→ **Saved entries**:
⁂
(* ===== verification/ClassProps.v ===== *)
(** The promises of the client classes: the parser of their expressions and
    the classification of packets. *)
From stdpp Require Import base list numbers option strings gmap.
From Stdlib Require Import ZArith Lia.
From S2P Require Import Prelude Buffer HwAddr Encode Text Address DnsName OptionDef.
From S2P Require Import Options OptionsFacts OptionsPack OptionsRoundTrip Pkt PktFacts Nic Subnet.
From S2P Require Import ResponseGen ResponseFacts QueryFacts OptionTyping OptionText ClientClass ClientClassFacts Server.
From S2P Require Import ServerFacts ServerMachine Sample ServerProps.

(** ** Classification *)

(** C25: The parser of client-class expressions implements their meaning.  The
    text of every expression (value, existence and substring checks on options
    given by name or code, joined by [&&] and [||], grouped by brackets,
    with any blanks between the parts) is accepted, and the matcher built from
    it is the one that evaluates the checks from left to right; it fails only
    where an option is unknown or a position exceeds an [int]. *)
Theorem class_expressions_mean `{Inet6} `{TransformWidth} `{LexicalCast} std sp e :
  forallb space_char sp = true -> expr_ok e ->
  Grammar.buildMatcher std (expr_text sp e) = expr_matcher std e.
Proof. intros. by apply buildMatcher_expr. Qed.

Module Classifying.
#[export] Instance inet6 : Inet6 := MkInet6 (fun _ => None) (fun _ => []).
#[export] Instance regrouping : TransformWidth := regroup.
#[export] Instance parsing : LexicalCast := parse_integer.

Definition host_name : ident := IName (bytes_of "host") [bytes_of "name"].

(** (option host-name == "a" || exists option[60]) && !exists option host-name *)
Definition sample_expr : expr :=
  (Group (LValue host_name true (bytes_of "a")) [(JOr, LExists (ICode (bytes_of "60")) true)],
   [(JAnd, Leaf (LExists host_name false))]).




End Classifying.
Import Classifying.

Ltac expr_is_ok :=
  repeat match goal with
  | |- literal_ok _ => apply (bool_decide_eq_true_1 (_ ∉ _)); vm_compute; reflexivity
  | |- _ = true => reflexivity
  | |- _ <> [] => discriminate
  | |- Forall _ _ => first [apply Forall_nil; exact I | apply Forall_cons]
  | |- _ /\ _ => split
  | |- _ => progress hnf
  end.

Lemma class_expressions_mean_witness :
  expr_ok sample_expr /\
  Grammar.buildMatcher (v4_option_meta_ std_lib) (expr_text [32] sample_expr) = expr_matcher (v4_option_meta_ std_lib) sample_expr.
Proof.
  assert (expr_ok sample_expr) as Hok by expr_is_ok.
  split; [exact Hok|]. apply class_expressions_mean; [reflexivity|exact Hok].
Defined.











(* ===== verification/NetProps.v ===== *)
(** The promises of the answer generator, the subnets and the interfaces. *)
From stdpp Require Import base list numbers option strings gmap.
From Stdlib Require Import ZArith Lia.
From S2P Require Import Prelude Buffer HwAddr Address DnsName OptionDef Options OptionsFacts.
From S2P Require Import OptionsPack OptionsRoundTrip Pkt PktFacts Nic Subnet ResponseGen ResponseFacts.
From S2P Require Import QueryFacts Server ServerFacts Sample.

(** ** Answers *)

(** A query as the parser builds it, from a client without an address. *)
Definition client (t : Z) (more : coll) : Pkt :=
  (P.blank BOOTREQUEST 7) <| poptions_ := (DHO_DHCP_MESSAGE_TYPE, Opt DHO_DHCP_MESSAGE_TYPE [] (BInt Uint8 t) [] "") :: more |>
    <| iface_ := "eth0"%string |> <| local_addr_ := V4 0xFFFFFFFF |> <| local_port_ := 67 |>.

Definition wants_router : coll :=
  [(DHO_DHCP_PARAMETER_REQUEST_LIST, Opt DHO_DHCP_PARAMETER_REQUEST_LIST [] (BIntArray Uint8 [DHO_ROUTERS; 15]) [] "")].



(** What a NAK is: no address, the server identifier, the message type and
    the echoed options, and nothing else. *)
Theorem nak_exact ifmgr query qt rt v :
  typed (poptions_ query) -> P.getType query = Ok qt -> answers qt = Some rt ->
  local_of ifmgr query = Ok (V4 v) ->
  exists q, Resp.genNakResponse ifmgr query = Ok q /\ answers_query query q /\
    addressed ifmgr query qt DHCPNAK (V4 v) q /\
    yiaddr_ q = V4 0 /\ ciaddr_ q = V4 0 /\ siaddr_ q = V4 0 /\
    forall k, P.getOption k q
      = if k =? DHO_DHCP_SERVER_IDENTIFIER then Some (server_id_opt (V4 v))
        else if k =? DHO_DHCP_MESSAGE_TYPE then Some (msg_type_opt DHCPNAK)
        else if echoed k then Option_.clone <$> P.getOption k query else None.
Proof. apply genNakResponse_spec. Qed.

Lemma nak_exact_witness : exists q, Resp.genNakResponse Sample.ifmgr (client DHCPREQUEST wants_router) = Ok q /\
  P.getOption DHO_ROUTERS q = None /\ yiaddr_ q = V4 0.
Proof.
  destruct (nak_exact Sample.ifmgr (client DHCPREQUEST wants_router) DHCPREQUEST DHCPACK Sample.server_addr)
    as (q & H & _ & _ & Hy & _ & _ & Hk); [repeat constructor|reflexivity|reflexivity|vm_compute; reflexivity|].
  exists q. split; [exact H|]. split; [rewrite Hk; reflexivity|exact Hy].
Defined.

Lemma goes_to_functional direct q qt rt yi a b :
  goes_to direct q qt rt yi a -> goes_to direct q qt rt yi b -> a = b.
Proof. destruct 1; destruct 1; intuition congruence. Qed.

(** Where an answer goes: the destination is the one case of RFC 2131,
    section 4.1, that applies (relay agent, renewing client, broadcast, new
    address or sender), and besides it at most the broadcast flag changes. *)
Theorem destination_exact direct query resp qt rt :
  P.getType query = Ok qt -> P.getType resp = Ok rt ->
  exists a f, Resp.adjustRemoteAddr direct query resp = Ok (resp <| remote_addr_ := a |> <| flags_ := f |>) /\
    (forall b, goes_to direct query qt rt (yiaddr_ resp) b <-> b = a) /\
    (f = flags_ resp \/ f = u16 (Z.lor (flags_ resp) BOOTP_BROADCAST)).
Proof.
  intros Hq Hr. destruct (adjustRemoteAddr_spec direct query resp qt rt Hq Hr) as (a & f & H & Ha & Hf).
  exists a, f. split; [exact H|]. split; [|exact Hf]. intros b. split; [|by intros ->].
  intros Hb. by eapply goes_to_functional.
Qed.

Lemma destination_exact_witness : exists f,
  Resp.adjustRemoteAddr true (client DHCPDISCOVER []) ((client DHCPOFFER []) <| yiaddr_ := V4 5 |>)
  = Ok ((client DHCPOFFER []) <| yiaddr_ := V4 5 |> <| remote_addr_ := V4 5 |> <| flags_ := f |>).
Proof.
  destruct (destination_exact true (client DHCPDISCOVER []) ((client DHCPOFFER []) <| yiaddr_ := V4 5 |>)
    DHCPDISCOVER DHCPOFFER) as (a & f & H & Ha & _); [vm_compute; reflexivity|vm_compute; reflexivity|].
  exists f. rewrite H. assert (V4 5 = a) as <-; [|reflexivity].
  apply Ha. apply to_new_address; try reflexivity; discriminate.
Defined.

(** ** Subnets *)

(** The subnet of a query: the first configured subnet that admits the
    client's classes and meets the criterion that takes precedence: the link
    or subnet selection option, the relay address, the client address, the
    source address, the interface, in this order. *)
Theorem subnet_selection_exact ifmgr sel m :
  mgr_inv m -> selector_ok ifmgr sel ->
  exists P, basis ifmgr sel m P /\
    SMgr.selectSubnet ifmgr sel m
    = Ok (List.find (fun s => P s && Sub.clientSupported s (client_classes_ sel)) (subnets_ m)).
Proof. apply selectSubnet_spec. Qed.

Definition from_relay : SubnetSelector :=
  MkSelector (V4 0) (V4 (Sample.prefix + 9)) (V4 0) (V4 0xFFFFFFFF) (V4 0) ∅ "eth0".

Lemma subnet_selection_exact_witness :
  exists P, basis Sample.ifmgr from_relay (MkSubnetMgr [Sample.subnet]) P /\
    SMgr.selectSubnet Sample.ifmgr from_relay (MkSubnetMgr [Sample.subnet])
    = Ok (List.find (fun s => P s && Sub.clientSupported s ∅) [Sample.subnet]).
Proof.
  apply (subnet_selection_exact Sample.ifmgr from_relay (MkSubnetMgr [Sample.subnet])).
  - apply (eo_mgr _ (Sample.env_is_ok false)).
  - split.
    + repeat (constructor; [eexists; split; [reflexivity|split; [vm_compute; discriminate|reflexivity]]|]). constructor.
    + intros _. exists Sample.eth0. split; [reflexivity|]. constructor; [|constructor].
      exists Sample.server_addr. split; [reflexivity|split; [vm_compute; discriminate|reflexivity]].
Defined.

(** Pools stay inside their subnet: a pool is added exactly when both ends
    have the subnet's prefix, and then every address of the pool does. *)
Theorem pools_stay_inside id f l cap s :
  subnet_inv s -> addr_ok f -> addr_ok l ->
  match Sub.addPool (MkPool id (V4 f) (V4 l) cap) s with
  | Ok s' => subnet_inv s' /\ pools_ s' = pools_ s ++ [MkPool id (V4 f) (V4 l) cap] /\
      forall x, f <= x <= l -> Sub.inRange s' (V4 x) = Ok true
  | Throw e => e = BadValue /\ (Sub.inRange s (V4 f) = Ok false \/ Sub.inRange s (V4 l) = Ok false)
  | _ => False
  end.
Proof.
  intros Hs Hf Hl. assert (v4_pool (MkPool id (V4 f) (V4 l) cap)) as Hp by (by exists f, l).
  destruct (addPool_spec _ s (si_net _ Hs) Hp) as (f' & l' & [= <-] & [= <-] & _ & _ & E).
  pose proof (fun s' => addPool_inv _ s s' Hs Hp) as Hinv. rewrite E in *.
  destruct (covers s f && covers s l) eqn:Ec.
  - specialize (Hinv _ eq_refl). split; [exact Hinv|]. split; [reflexivity|]. intros x Hx.
    apply andb_true_iff in Ec as [E1 E2]. unfold addr_ok in *.
    rewrite sub_inRange_spec by (apply Hinv || (unfold addr_ok; lia)). f_equal.
    apply (covers_between s f x l (si_net _ Hs)); [done|done|lia].
  - split; [done|]. rewrite !sub_inRange_spec by (done || apply Hs).
    apply andb_false_iff in Ec as [-> | ->]; auto.
Qed.

Lemma sample_subnet_inv : subnet_inv Sample.subnet.
Proof.
  assert (forall k, 0 <= k < 256 -> addr_ok (Sample.prefix + k)) as Hk
    by (unfold addr_ok, Sample.prefix; lia).
  split.
  - exists Sample.prefix. split; [reflexivity|]. split; [apply (Hk 0); lia|cbn; lia].
  - constructor; [|constructor]. exists (Sample.prefix + 10), (Sample.prefix + 200).
    split_and!; [reflexivity|reflexivity|apply Hk; lia|apply Hk; lia|reflexivity|reflexivity].
Qed.

Lemma pools_stay_inside_witness :
  Sub.addPool (MkPool 1 (V4 (Sample.prefix + 220)) (V4 (Sample.prefix + 256)) 37) Sample.subnet = Throw BadValue.
Proof.
  pose proof (pools_stay_inside 1 (Sample.prefix + 220) (Sample.prefix + 256) 37 Sample.subnet sample_subnet_inv) as H.
  destruct (Sub.addPool _ Sample.subnet) as [s'|e| |] eqn:E; try (vm_compute in E; discriminate E).
  f_equal. apply H; split; vm_compute; [discriminate|reflexivity|discriminate|reflexivity].
Defined.

(** Looking up pools: an address is in a pool of the subnet exactly when
    some pool's bounds contain it, and getPool returns the first such pool, or
    the first pool at all when any pool will do. *)
Theorem pool_lookup_exact s a any :
  subnet_inv s -> addr_ok a ->
  Sub.inPool (V4 a) s = Ok (existsb (fun p => in_pool p a) (pools_ s)) /\
  Sub.getPool (V4 a) any s
  = Ok (match List.find (fun p => in_pool p a) (pools_ s) with
        | Some p => Some p
        | None => if any then head (pools_ s) else None
        end).
Proof.
  intros Hs Ha. split; [by apply inPool_spec|]. unfold Sub.getPool.
  rewrite (getPool_loop_spec s) by apply Hs. done.
Qed.

Lemma pool_lookup_exact_witness :
  Sub.inPool (V4 (Sample.prefix + 10)) Sample.subnet = Ok true /\
  Sub.getPool (V4 (Sample.prefix + 9)) true Sample.subnet = Ok (Some Sample.pool).
Proof.
  split; [apply (pool_lookup_exact Sample.subnet (Sample.prefix + 10) true sample_subnet_inv)
         |apply (pool_lookup_exact Sample.subnet (Sample.prefix + 9) true sample_subnet_inv)];
    split; vm_compute; [discriminate|reflexivity|discriminate|reflexivity].
Defined.

(** A pool made from a range holds it: bounds in order are accepted, the
    capacity is the number of addresses (0 for the whole address space, where
    the count wraps), reversed bounds are refused. *)
Theorem pool_range_exact id f l :
  addr_ok f -> addr_ok l ->
  PoolOps.make_range id (V4 f) (V4 l)
  = (if l <? f then Throw BadValue
     else Ok (MkPool id (V4 f) (V4 l) (if (f =? 0) && (l =? 2^32 - 1) then 0 else l - f + 1)), u32 (id + 1)).
Proof.
  intros Hf Hl. unfold PoolOps.make_range. cbn [IOAddr.isV4 negb orb throw_if]. rewrite bind_Ok, lessThan_v4, bind_Ok.
  destruct (Z.ltb_spec l f); [done|]. cbn [throw_if]. by rewrite bind_Ok, addrCountInRange_spec, bind_Ok.
Qed.

Lemma pool_range_exact_witness :
  PoolOps.make_range 3 (V4 Sample.prefix) (V4 (Sample.prefix + 255)) = (Ok (MkPool 3 (V4 Sample.prefix) (V4 (Sample.prefix + 255)) 256), 4).
Proof. apply (pool_range_exact 3 Sample.prefix (Sample.prefix + 255)); split; vm_compute; done. Defined.

(** The capacity of a subnet is the sum of its pools' capacities, limited
    to the largest 64-bit value instead of wrapping. *)
Theorem capacity_saturates s :
  Forall (fun p => 0 <= capacity_ p) (pools_ s) ->
  Sub.getPoolCapacity s = Z.min (2^64 - 1) (foldr (fun p n => capacity_ p + n) 0 (pools_ s)).
Proof. intros H. unfold Sub.getPoolCapacity. rewrite sumPoolCapacity_spec by done || lia. f_equal. Qed.

Lemma capacity_saturates_witness : Sub.getPoolCapacity Sample.subnet = 191.
Proof. apply (capacity_saturates Sample.subnet). constructor; [cbn; lia|constructor]. Defined.

(** Membership in a subnet is agreement on the prefix bits: an address is
    in range exactly when it and the subnet's prefix are equal after dropping
    the host bits. *)
Theorem in_range_is_prefix s p a :
  prefix_ s = V4 p -> addr_ok p -> 1 <= prefix_len_ s <= 32 -> addr_ok a ->
  Sub.inRange s (V4 a) = Ok (Z.shiftr a (32 - prefix_len_ s) =? Z.shiftr p (32 - prefix_len_ s)).
Proof.
  intros Hp Hok Hl Ha. rewrite sub_inRange_spec by (done || by exists p). unfold covers.
  by rewrite Hp, !Z.shiftr_div_pow2 by lia.
Qed.

Lemma in_range_is_prefix_witness : Sub.inRange Sample.subnet (V4 (Sample.prefix + 256)) = Ok false.
Proof.
  apply (in_range_is_prefix Sample.subnet Sample.prefix (Sample.prefix + 256));
    [reflexivity|vm_compute; split; [discriminate|reflexivity]|vm_compute; split; discriminate|
     vm_compute; split; [discriminate|reflexivity]].
Defined.

Lemma find_snoc {A} (P : A -> bool) l x :
  List.find P l = None -> P x = true -> List.find P (l ++ [x]) = Some x.
Proof. intros Hl Hx. induction l as [|y l IH]; cbn in *; [by rewrite Hx|]. destruct (P y); [done|auto]. Qed.

(** Subnet ids stay unique: a subnet is added at the end exactly when its
    id is new, after which it is found under its id; a duplicate leaves the
    manager as it was. *)
Theorem subnet_ids_unique s m :
  mgr_inv m -> net_ok s ->
  mgr_inv (SMgr.add s m).1 /\
  (sid_ s ∉ (sid_ <$> subnets_ m) -> (SMgr.add s m).2 = true /\ SMgr.getSubnet (sid_ s) (SMgr.add s m).1 = Some s) /\
  (sid_ s ∈ (sid_ <$> subnets_ m) -> SMgr.add s m = (m, false)).
Proof.
  intros Hm Hs. split; [by apply add_inv|]. unfold SMgr.add. rewrite <- isDuplicate_spec.
  destruct (SMgr.isDuplicate s m) eqn:E; [split; [intros []; done|by destruct m]|].
  split; [|done]. intros _. split; [done|]. unfold SMgr.getSubnet. cbn [fst subnets_].
  assert (List.find (fun x => sid_ x =? sid_ s) (subnets_ m) = None) as Hf.
  { destruct (List.find _ (subnets_ m)) as [x|] eqn:Ex; [|done]. apply List.find_some in Ex as [Hx Hid%Z.eqb_eq].
    assert (SMgr.isDuplicate s m = true); [|congruence]. apply isDuplicate_spec. rewrite <- Hid.
    apply list_elem_of_fmap_2. by apply list_elem_of_In. }
  apply find_snoc; [done|]. apply Z.eqb_refl.
Qed.

Lemma subnet_ids_unique_witness :
  SMgr.getSubnet 2 (SMgr.add (Sample.subnet <| sid_ := 2 |>) (MkSubnetMgr [Sample.subnet])).1 = Some (Sample.subnet <| sid_ := 2 |>).
Proof.
  destruct (subnet_ids_unique (Sample.subnet <| sid_ := 2 |>) (MkSubnetMgr [Sample.subnet])) as (_ & H & _).
  - apply (eo_mgr _ (Sample.env_is_ok false)).
  - exact (si_net _ sample_subnet_inv).
  - destruct H as [_ H]; [|exact H]. intros H. apply list_elem_of_singleton in H. discriminate H.
Defined.

(** ** Interfaces *)

(** Opening the sockets never throws when an error handler is given: the
    result says whether any socket was opened, the sockets of the manager grow
    by exactly those opened, and the interfaces stay the same. *)
Theorem open_sockets_exact m port use_bcast :
  (forall i a p rb sb, kea_ok (pf_openSocket (packet_filter_ m) i a p rb sb)) ->
  exists m' count, Mgr.openSockets4 port use_bcast true m = Ok (0 <? count, m') /\ 0 <= count /\
    total_sockets (ifaces_ m') = total_sockets (ifaces_ m) + count /\
    if_name_ <$> ifaces_ m' = if_name_ <$> ifaces_ m.
Proof.
  intros H. apply (openSockets4_spec (fun _ => True)); [intros; apply H|].
  apply Forall_forall. intros i _. apply Forall_forall. done.
Qed.

Definition closed_ifmgr : IfaceMgr := MkIfaceMgr [Sample.eth0 <| if_sockets_ := [] |>] Sample.filter.

Lemma open_sockets_exact_witness : exists m' count,
  Mgr.openSockets4 67 true true closed_ifmgr = Ok (0 <? count, m') /\ total_sockets (ifaces_ m') = count.
Proof.
  destruct (open_sockets_exact closed_ifmgr 67 true) as (m' & count & H & _ & Ht & _); [intros; exact I|].
  exists m', count. split; [exact H|]. rewrite Ht. reflexivity.
Defined.

(** The socket an answer leaves by belongs to the packet's interface; it is
    bound to the packet's local address whenever some socket is, and only an
    unknown interface or one without sockets makes the lookup fail. *)
Theorem socket_choice_exact p m :
  match Mgr.getSocket p m with
  | Ok s => exists i, i ∈ ifaces_ m /\ if_name_ i = iface_ p /\ s ∈ if_sockets_ i /\
      (so_addr_ s = local_addr_ p \/ Forall (fun x => so_addr_ x <> local_addr_ p) (if_sockets_ i))
  | Throw IfaceNotFound => iface_ p ∉ (if_name_ <$> ifaces_ m)
  | Throw SocketNotFound => exists i, i ∈ ifaces_ m /\ if_name_ i = iface_ p /\ if_sockets_ i = []
  | _ => False
  end.
Proof.
  unfold Mgr.getSocket, Mgr.getIface. destruct (List.find _ (ifaces_ m)) as [i|] eqn:E.
  - apply List.find_some in E as [Hi Hn%String.eqb_eq]. apply list_elem_of_In in Hi.
    pose proof (pick_socket_local (local_addr_ p) None (if_sockets_ i)) as Hl.
    destruct (Mgr.pick_socket _ None _) as [s|] eqn:Es; [|by exists i; destruct Hl].
    exists i. split_and!; [done|done| |done]. by apply pick_socket_in in Es as [|].
  - intros H. by apply find_name in H.
Qed.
⁂
→ **What is required**: When the line with "the count wraps), reversed" is reached in the data above, start copying there, and copy each line exactly until the line with "the host bits. *)" has been copied; copy nothing else.

→ **Expected output**:
    the count wraps), reversed bounds are refused. *)
Theorem pool_range_exact id f l :
  addr_ok f -> addr_ok l ->
  PoolOps.make_range id (V4 f) (V4 l)
  = (if l <? f then Throw BadValue
     else Ok (MkPool id (V4 f) (V4 l) (if (f =? 0) && (l =? 2^32 - 1) then 0 else l - f + 1)), u32 (id + 1)).
Proof.
  intros Hf Hl. unfold PoolOps.make_range. cbn [IOAddr.isV4 negb orb throw_if]. rewrite bind_Ok, lessThan_v4, bind_Ok.
  destruct (Z.ltb_spec l f); [done|]. cbn [throw_if]. by rewrite bind_Ok, addrCountInRange_spec, bind_Ok.
Qed.

Lemma pool_range_exact_witness :
  PoolOps.make_range 3 (V4 Sample.prefix) (V4 (Sample.prefix + 255)) = (Ok (MkPool 3 (V4 Sample.prefix) (V4 (Sample.prefix + 255)) 256), 4).
Proof. apply (pool_range_exact 3 Sample.prefix (Sample.prefix + 255)); split; vm_compute; done. Defined.

(** The capacity of a subnet is the sum of its pools' capacities, limited
    to the largest 64-bit value instead of wrapping. *)
Theorem capacity_saturates s :
  Forall (fun p => 0 <= capacity_ p) (pools_ s) ->
  Sub.getPoolCapacity s = Z.min (2^64 - 1) (foldr (fun p n => capacity_ p + n) 0 (pools_ s)).
Proof. intros H. unfold Sub.getPoolCapacity. rewrite sumPoolCapacity_spec by done || lia. f_equal. Qed.

Lemma capacity_saturates_witness : Sub.getPoolCapacity Sample.subnet = 191.
Proof. apply (capacity_saturates Sample.subnet). constructor; [cbn; lia|constructor]. Defined.

(** Membership in a subnet is agreement on the prefix bits: an address is
    in range exactly when it and the subnet's prefix are equal after dropping
    the host bits. *)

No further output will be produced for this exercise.